# Text Embedding POC

### 1. Set Up

#### Permissions and environment variables

---
To host on Amazon SageMaker, we need to set up and authenticate the use of AWS services. Here, we use the execution role associated with the current notebook as the AWS account role with SageMaker access. 

---

In [None]:
import sagemaker, boto3, json
from sagemaker.session import Session

sagemaker_session = Session()
aws_role = sagemaker_session.get_caller_identity_arn()
aws_region = boto3.Session().region_name
sess = sagemaker.Session()

print('step completed.')

### 2. Select a model

***
Here, we download jumpstart model_manifest file from the jumpstart s3 bucket, filter-out all the Text Embedding models and select a model for inference. 
***

In [None]:
from ipywidgets import Dropdown
from sagemaker.jumpstart.notebook_utils import list_jumpstart_models

# Retrieves all Text Embedding models available by SageMaker Built-In Algorithms.
filter_value = "task == tcembedding"
text_embedding_models = list_jumpstart_models(filter=filter_value)


# Chose a model for Inference
model_id, model_version = 'mxnet-tcembedding-robertafin-base-uncased', "*"
print(text_embedding_models)

print('step completed.')

### 3. Retrieve JumpStart Artifacts & Deploy an Endpoint

***

We start by retrieving the `deploy_image_uri`, `deploy_source_uri`, and `model_uri` for the pre-trained model. To host the pre-trained model, we create an instance of [`sagemaker.model.Model`](https://sagemaker.readthedocs.io/en/stable/api/inference/model.html) and deploy it. 
***

*** THIS STEP WILL TAKE SEVERAL MINUTES ****

In [None]:
from sagemaker.jumpstart.model import JumpStartModel

my_model = JumpStartModel(model_id=model_id)
model_predictor = my_model.deploy()

print(model_predictor.endpoint_name)
print('step completed.')

### 4. Query endpoint and parse response

---
Input to the endpoint is any string of text dumped in json and encoded in `utf-8` format. Output of the endpoint is a `json` with the text embedding.

---

In [None]:
def query(model_predictor, text):
    """Query the model predictor."""

    encoded_text = text.encode("utf-8")

    query_response = model_predictor.predict(
        encoded_text,
        {
            "ContentType": "application/x-text",
            "Accept": "application/json",
        },
    )
    return query_response


def parse_response(query_response):
    """Parse response and return the embedding."""

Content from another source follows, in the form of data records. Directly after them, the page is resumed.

(** X4: the crypt mode writes as many bytes as it reads, and what it writes
    for the beginning of an input does not depend on what follows. *)
Theorem crypt_mode_streams key (data_1 data_2 : list Z) :
  length key = 256%nat →
  ∃ out_1 out,
    crypt_mode key data_1 = Done out_1
    ∧ crypt_mode key (data_1 ++ data_2) = Done out
    ∧ length out = (length data_1 + length data_2)%nat
    ∧ out_1 = take (length data_1) out.
Proof.
  intros Hk.
  destruct (crypt_mode_keystream key (data_1 ++ data_2) Hk)
    as (g & ks & Hm & Hks & Hlen & Hc).
  destruct (crypt_mode_keystream key data_1 Hk)
    as (g1 & ks1 & Hm1 & Hks1 & Hlen1 & Hc1).
  assert (g1 = g) as -> by congruence.
  rewrite length_app in *.
  rewrite make_Done in Hm by done. injection Hm as <-.
  rewrite (generate_n_prefix (length data_1) (length data_1 + length data_2)
             _ ks (fresh_valid key Hk) (Nat.le_add_r _ _) Hks) in Hks1.
  injection Hks1 as <-.
  eexists _, _. split_and!; [exact Hc1 | exact Hc | |].
  - rewrite length_zip_with, length_app. lia.
  - rewrite zip_with_take, take_app_length. reflexivity.
Qed.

    model_predictions = json.loads(query_response)
    translation_text = model_predictions["embedding"]
    return translation_text

print('step completed.')

### 5. Semantic Textual Similarity

A use case of sentence embedding is to cluster together sentences with similar semantic meaning.  In the example below we compute the embeddings of sentences in three categories: pets, cities in the U.S., and color.  We see that sentences originating from the same category have much closer embedding vectors than those from different categories.  

Specifically, the code will do the following:
* The endpoint that you have created above will output an embedding vector for each sentence;  
* The distance between any pair of sentences is computed by the cosine similarity of corresponded embedding vectors;
* A heatmap is created to visualize the distance between any pair of sentences in the embedding space. Darker the color, larger the cosine similarity (smaller the distance). 

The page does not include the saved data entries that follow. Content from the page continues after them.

(** X11.  The satisfaction endpoint closes the session, whatever its state was:
    the row becomes completed or escalated at the time of the request and
    keeps its flow, step and stored text; no other session changes; an
    escalation is filed exactly for an unsatisfied answer, addressed to
    [guest_email] and [guest_name] or to the placeholders; every later
    chat response is refused with 400, and the session id cannot be
    started again (500), both without writing. *)
Theorem satisfaction_response_closes
    (env : Env) (sid : string) (satisfied : bool) (feedback : option string)
    (db : SupportDB) (c : ChatbotConversation) :
  conversations (chat db) !! sid = Some c ->
  session_id c = sid ->
  let r := ConversationController.handle_satisfaction_response
             env sid satisfied feedback db in
  r.1 = ConversationController.Thanked (negb satisfied) sid
  /\ (exists c',
        conversations (chat r.2) !! sid = Some c'
        /\ status c' = (if satisfied then COMPLETED else ESCALATED)
        /\ is_satisfied c' = Some satisfied
        /\ completed_at c' = Some (now env)
        /\ flow_type c' = flow_type c
        /\ current_step c' = current_step c
        /\ guest_email c' = guest_email c)
  /\ (forall other, other <> sid ->
        conversations (chat r.2) !! other = conversations (chat db) !! other)
  /\ escalations r.2
     = (if satisfied then escalations db
        else escalations db ++
             [ {| esc_id := fresh_id env; esc_conversation := conv_id c;
                  reason := "unsatisfied"; priority := "medium";
                  contact_email :=
                    ConversationController.or_else (guest_email c) "unknown@example.com";
                  contact_name :=
                    ConversationController.or_else (guest_name c) "Anonymous User";
                  esc_created_at := now env |} ])%list
  /\ (forall env' response,
        handle_chat_response env' sid response (chat r.2)
        = (HTTPException 400 "Conversation is not active", chat r.2))
  /\ (sid <> EmptyString ->
      forall d agent ip,
        StartChat.handle_start_chat d (Some sid) agent ip (chat r.2)
        = (StartChat.HTTPException 500 "Failed to start chat: ", chat r.2)).
Proof.
  intros Hc Hsid r.
  set (c' := Orm.touch env (set_satisfaction env satisfied c)).
  set (saved := {| conversations := <[sid := c']> (conversations (chat db));
                   messages := messages (chat db) |}).
  set (tables := match Orm.last_message saved c' with
                 | Some last_message =>
                     Orm.save_message
                       (answer env
                          (ConversationController.satisfaction_text satisfied feedback)
                          last_message) saved
                 | None => saved
                 end).
  assert (Hr : r = (ConversationController.Thanked (negb satisfied) sid,
                    {| chat := tables;
                       escalations :=
                         if negb satisfied
                         then (escalations db ++
                               [ {| esc_id := fresh_id env; esc_conversation := conv_id c;
                                    reason := "unsatisfied"; priority := "medium";
                                    contact_email :=
                                      ConversationController.or_else (guest_email c)
                                        "unknown@example.com";
                                    contact_name :=
                                      ConversationController.or_else (guest_name c)
                                        "Anonymous User";
                                    esc_created_at := now env |} ])%list
                         else escalations db |})).
  { subst r. unfold ConversationController.handle_satisfaction_response.
    unfold Orm.get_conversation. rewrite Hc. unfold Orm.save_conversation.
    cbn [session_id set_satisfaction]. rewrite Hsid. reflexivity. }
  assert (Hconv : conversations tables = <[sid := c']> (conversations (chat db))).
  { subst tables. by destruct (Orm.last_message saved c'). }
  assert (Hrow : conversations tables !! sid = Some c').
  { by rewrite Hconv, lookup_insert_eq. }
  assert (Hclosed : status c' <> ACTIVE) by (simpl; by destruct satisfied).
  rewrite Hr. cbn [fst snd chat escalations].
  split; [done |]. split; [exists c'; by repeat split |].
  split; [intros other Hother; by rewrite Hconv, lookup_insert_ne |].
  split; [by destruct satisfied |]. split.
  - intros env' response. unfold handle_chat_response, Orm.get_conversation.
    rewrite Hrow. by rewrite bool_decide_eq_false_2.
  - intros Hne d agent ip. unfold StartChat.handle_start_chat, StartChat.resumable.
    destruct sid as [| a s] eqn:Hs; [done |]. cbn [Py.truthy_str].
    unfold Orm.get_conversation. rewrite Hrow.
    rewrite bool_decide_eq_false_2 by done.
    unfold StartChat.create_conversation. cbn [StartChat.new_session_id].
    rewrite Hrow.
    by destruct (negb (PyText.fits 255 (Some (String a s)) && PyText.fits 45 ip)).
Qed.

Note. Cosine similarity of two vectors is  the inner product of the normalized vectors (scale down to have length 1).

In [None]:
from sklearn.preprocessing import normalize
import numpy as np
import seaborn as sns

def plot_similarity_heatmap(text_labels, embeddings, rotation):
    """Takes sentences, embeddings and rotation as input and plot similarity heat map.

    Args:
      text_labels: a list of sentences to compute semantic textual similarity search.
      embeddings: a list of embedding vectors, each of which corresponds to a sentence.
      rotation: rotation used for display of the text_labels.
    """
    inner_product = np.inner(embeddings, embeddings)
    sns.set(font_scale=1.1)
    graph = sns.heatmap(
        inner_product,
        xticklabels=text_labels,
        yticklabels=text_labels,
        vmin=np.min(inner_product),
        vmax=1,
        cmap="OrRd",
    )
    graph.set_xticklabels(text_labels, rotation=rotation)
    graph.set_title("Semantic Textual Similarity Between Sentences")

print('step completed.')

### 6. Semantic Textual Similarity

In [None]:
sentences = [
]

embeddings = []

for sentence in sentences:
    query_response = model_predictor.predict(sentence)
    embedding = query_response["embedding"]
    embeddings.append(embedding)
    print("First element of embedding of sentence '"+sentence+"' is >> "+str(embedding[0]))
    
embeddings = normalize(np.array(embeddings), axis=1)  # normalization before inner product
plot_similarity_heatmap(sentences, embeddings, 90)

print('Step Completed')

### 7. Clean up the endpoint

In [None]:
model_predictor.delete_model()
model_predictor.delete_endpoint()